▸ Task details:
Set down the whole listing verbatim.

----

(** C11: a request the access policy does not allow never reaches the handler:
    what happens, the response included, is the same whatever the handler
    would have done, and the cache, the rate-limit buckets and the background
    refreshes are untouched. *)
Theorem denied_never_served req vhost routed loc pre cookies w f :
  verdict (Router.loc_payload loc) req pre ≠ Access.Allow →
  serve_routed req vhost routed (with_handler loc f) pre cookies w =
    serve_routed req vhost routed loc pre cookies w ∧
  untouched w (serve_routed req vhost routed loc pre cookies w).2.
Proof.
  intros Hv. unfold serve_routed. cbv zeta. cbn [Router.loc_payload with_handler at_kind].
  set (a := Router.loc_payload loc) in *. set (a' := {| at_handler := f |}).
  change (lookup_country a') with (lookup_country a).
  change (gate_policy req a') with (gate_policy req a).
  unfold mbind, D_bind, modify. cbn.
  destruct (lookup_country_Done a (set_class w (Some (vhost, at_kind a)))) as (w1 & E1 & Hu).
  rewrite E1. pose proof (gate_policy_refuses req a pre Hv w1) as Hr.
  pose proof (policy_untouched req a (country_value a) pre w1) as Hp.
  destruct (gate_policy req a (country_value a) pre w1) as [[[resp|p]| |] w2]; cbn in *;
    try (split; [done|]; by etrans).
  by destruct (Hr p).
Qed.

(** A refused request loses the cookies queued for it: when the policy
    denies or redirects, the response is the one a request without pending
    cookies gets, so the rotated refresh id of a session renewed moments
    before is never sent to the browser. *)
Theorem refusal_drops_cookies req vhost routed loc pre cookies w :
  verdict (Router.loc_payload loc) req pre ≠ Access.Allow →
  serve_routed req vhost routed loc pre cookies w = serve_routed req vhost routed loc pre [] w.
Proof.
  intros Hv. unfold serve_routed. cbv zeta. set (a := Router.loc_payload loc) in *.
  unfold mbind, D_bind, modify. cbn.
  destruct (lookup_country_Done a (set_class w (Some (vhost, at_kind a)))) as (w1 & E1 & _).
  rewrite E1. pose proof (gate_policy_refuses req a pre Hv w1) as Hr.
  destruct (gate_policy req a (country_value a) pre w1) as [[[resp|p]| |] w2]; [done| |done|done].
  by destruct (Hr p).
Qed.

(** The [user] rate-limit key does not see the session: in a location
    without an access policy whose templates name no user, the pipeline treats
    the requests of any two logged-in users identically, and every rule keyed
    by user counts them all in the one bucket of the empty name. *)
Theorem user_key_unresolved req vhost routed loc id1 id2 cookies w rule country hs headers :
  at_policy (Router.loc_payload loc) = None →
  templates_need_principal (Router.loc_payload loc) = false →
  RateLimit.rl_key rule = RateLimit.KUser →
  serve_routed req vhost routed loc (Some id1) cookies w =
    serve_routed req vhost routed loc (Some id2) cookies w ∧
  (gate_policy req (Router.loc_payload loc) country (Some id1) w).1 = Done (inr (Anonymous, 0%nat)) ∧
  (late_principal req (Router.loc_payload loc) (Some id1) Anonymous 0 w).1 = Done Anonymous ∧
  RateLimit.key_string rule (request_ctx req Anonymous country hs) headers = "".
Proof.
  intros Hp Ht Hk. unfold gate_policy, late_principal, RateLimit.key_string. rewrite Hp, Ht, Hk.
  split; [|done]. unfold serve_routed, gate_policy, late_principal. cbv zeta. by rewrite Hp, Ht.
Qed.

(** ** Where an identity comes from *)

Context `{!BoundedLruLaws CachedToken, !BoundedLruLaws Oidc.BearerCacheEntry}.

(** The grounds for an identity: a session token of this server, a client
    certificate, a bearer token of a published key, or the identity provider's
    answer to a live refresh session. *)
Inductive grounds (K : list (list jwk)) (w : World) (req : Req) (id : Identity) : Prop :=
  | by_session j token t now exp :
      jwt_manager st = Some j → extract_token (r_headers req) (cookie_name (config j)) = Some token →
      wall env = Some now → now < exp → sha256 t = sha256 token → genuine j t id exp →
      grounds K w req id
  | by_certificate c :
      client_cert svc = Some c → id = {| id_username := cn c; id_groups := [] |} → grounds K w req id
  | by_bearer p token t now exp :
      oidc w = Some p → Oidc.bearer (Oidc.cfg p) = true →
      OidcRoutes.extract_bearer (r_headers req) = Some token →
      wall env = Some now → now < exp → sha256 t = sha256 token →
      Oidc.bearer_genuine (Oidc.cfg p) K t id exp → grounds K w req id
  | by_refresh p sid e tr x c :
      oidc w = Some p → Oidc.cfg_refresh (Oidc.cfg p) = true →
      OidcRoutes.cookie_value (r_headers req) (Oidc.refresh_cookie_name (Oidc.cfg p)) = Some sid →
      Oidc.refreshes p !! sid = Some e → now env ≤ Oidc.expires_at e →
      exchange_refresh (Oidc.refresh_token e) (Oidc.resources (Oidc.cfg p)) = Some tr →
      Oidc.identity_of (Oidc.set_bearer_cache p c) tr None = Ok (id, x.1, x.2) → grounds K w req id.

----

▸ Answer below:
(** C11: a request the access policy does not allow never reaches the handler:
    what happens, the response included, is the same whatever the handler
    would have done, and the cache, the rate-limit buckets and the background
    refreshes are untouched. *)
Theorem denied_never_served req vhost routed loc pre cookies w f :
  verdict (Router.loc_payload loc) req pre ≠ Access.Allow →
  serve_routed req vhost routed (with_handler loc f) pre cookies w =
    serve_routed req vhost routed loc pre cookies w ∧
  untouched w (serve_routed req vhost routed loc pre cookies w).2.
Proof.
  intros Hv. unfold serve_routed. cbv zeta. cbn [Router.loc_payload with_handler at_kind].
  set (a := Router.loc_payload loc) in *. set (a' := {| at_handler := f |}).
  change (lookup_country a') with (lookup_country a).
  change (gate_policy req a') with (gate_policy req a).
  unfold mbind, D_bind, modify. cbn.
  destruct (lookup_country_Done a (set_class w (Some (vhost, at_kind a)))) as (w1 & E1 & Hu).
  rewrite E1. pose proof (gate_policy_refuses req a pre Hv w1) as Hr.
  pose proof (policy_untouched req a (country_value a) pre w1) as Hp.
  destruct (gate_policy req a (country_value a) pre w1) as [[[resp|p]| |] w2]; cbn in *;
    try (split; [done|]; by etrans).
  by destruct (Hr p).
Qed.

(** A refused request loses the cookies queued for it: when the policy
    denies or redirects, the response is the one a request without pending
    cookies gets, so the rotated refresh id of a session renewed moments
    before is never sent to the browser. *)
Theorem refusal_drops_cookies req vhost routed loc pre cookies w :
  verdict (Router.loc_payload loc) req pre ≠ Access.Allow →
  serve_routed req vhost routed loc pre cookies w = serve_routed req vhost routed loc pre [] w.
Proof.
  intros Hv. unfold serve_routed. cbv zeta. set (a := Router.loc_payload loc) in *.
  unfold mbind, D_bind, modify. cbn.
  destruct (lookup_country_Done a (set_class w (Some (vhost, at_kind a)))) as (w1 & E1 & _).
  rewrite E1. pose proof (gate_policy_refuses req a pre Hv w1) as Hr.
  destruct (gate_policy req a (country_value a) pre w1) as [[[resp|p]| |] w2]; [done| |done|done].
  by destruct (Hr p).
Qed.

(** The [user] rate-limit key does not see the session: in a location
    without an access policy whose templates name no user, the pipeline treats
    the requests of any two logged-in users identically, and every rule keyed
    by user counts them all in the one bucket of the empty name. *)
Theorem user_key_unresolved req vhost routed loc id1 id2 cookies w rule country hs headers :
  at_policy (Router.loc_payload loc) = None →
  templates_need_principal (Router.loc_payload loc) = false →
  RateLimit.rl_key rule = RateLimit.KUser →
  serve_routed req vhost routed loc (Some id1) cookies w =
    serve_routed req vhost routed loc (Some id2) cookies w ∧
  (gate_policy req (Router.loc_payload loc) country (Some id1) w).1 = Done (inr (Anonymous, 0%nat)) ∧
  (late_principal req (Router.loc_payload loc) (Some id1) Anonymous 0 w).1 = Done Anonymous ∧
  RateLimit.key_string rule (request_ctx req Anonymous country hs) headers = "".
Proof.
  intros Hp Ht Hk. unfold gate_policy, late_principal, RateLimit.key_string. rewrite Hp, Ht, Hk.
  split; [|done]. unfold serve_routed, gate_policy, late_principal. cbv zeta. by rewrite Hp, Ht.
Qed.

(** ** Where an identity comes from *)

Context `{!BoundedLruLaws CachedToken, !BoundedLruLaws Oidc.BearerCacheEntry}.

(** The grounds for an identity: a session token of this server, a client
    certificate, a bearer token of a published key, or the identity provider's
    answer to a live refresh session. *)
Inductive grounds (K : list (list jwk)) (w : World) (req : Req) (id : Identity) : Prop :=
  | by_session j token t now exp :
      jwt_manager st = Some j → extract_token (r_headers req) (cookie_name (config j)) = Some token →
      wall env = Some now → now < exp → sha256 t = sha256 token → genuine j t id exp →
      grounds K w req id
  | by_certificate c :
      client_cert svc = Some c → id = {| id_username := cn c; id_groups := [] |} → grounds K w req id
  | by_bearer p token t now exp :
      oidc w = Some p → Oidc.bearer (Oidc.cfg p) = true →
      OidcRoutes.extract_bearer (r_headers req) = Some token →
      wall env = Some now → now < exp → sha256 t = sha256 token →
      Oidc.bearer_genuine (Oidc.cfg p) K t id exp → grounds K w req id
  | by_refresh p sid e tr x c :
      oidc w = Some p → Oidc.cfg_refresh (Oidc.cfg p) = true →
      OidcRoutes.cookie_value (r_headers req) (Oidc.refresh_cookie_name (Oidc.cfg p)) = Some sid →
      Oidc.refreshes p !! sid = Some e → now env ≤ Oidc.expires_at e →
      exchange_refresh (Oidc.refresh_token e) (Oidc.resources (Oidc.cfg p)) = Some tr →
      Oidc.identity_of (Oidc.set_bearer_cache p c) tr None = Ok (id, x.1, x.2) → grounds K w req id.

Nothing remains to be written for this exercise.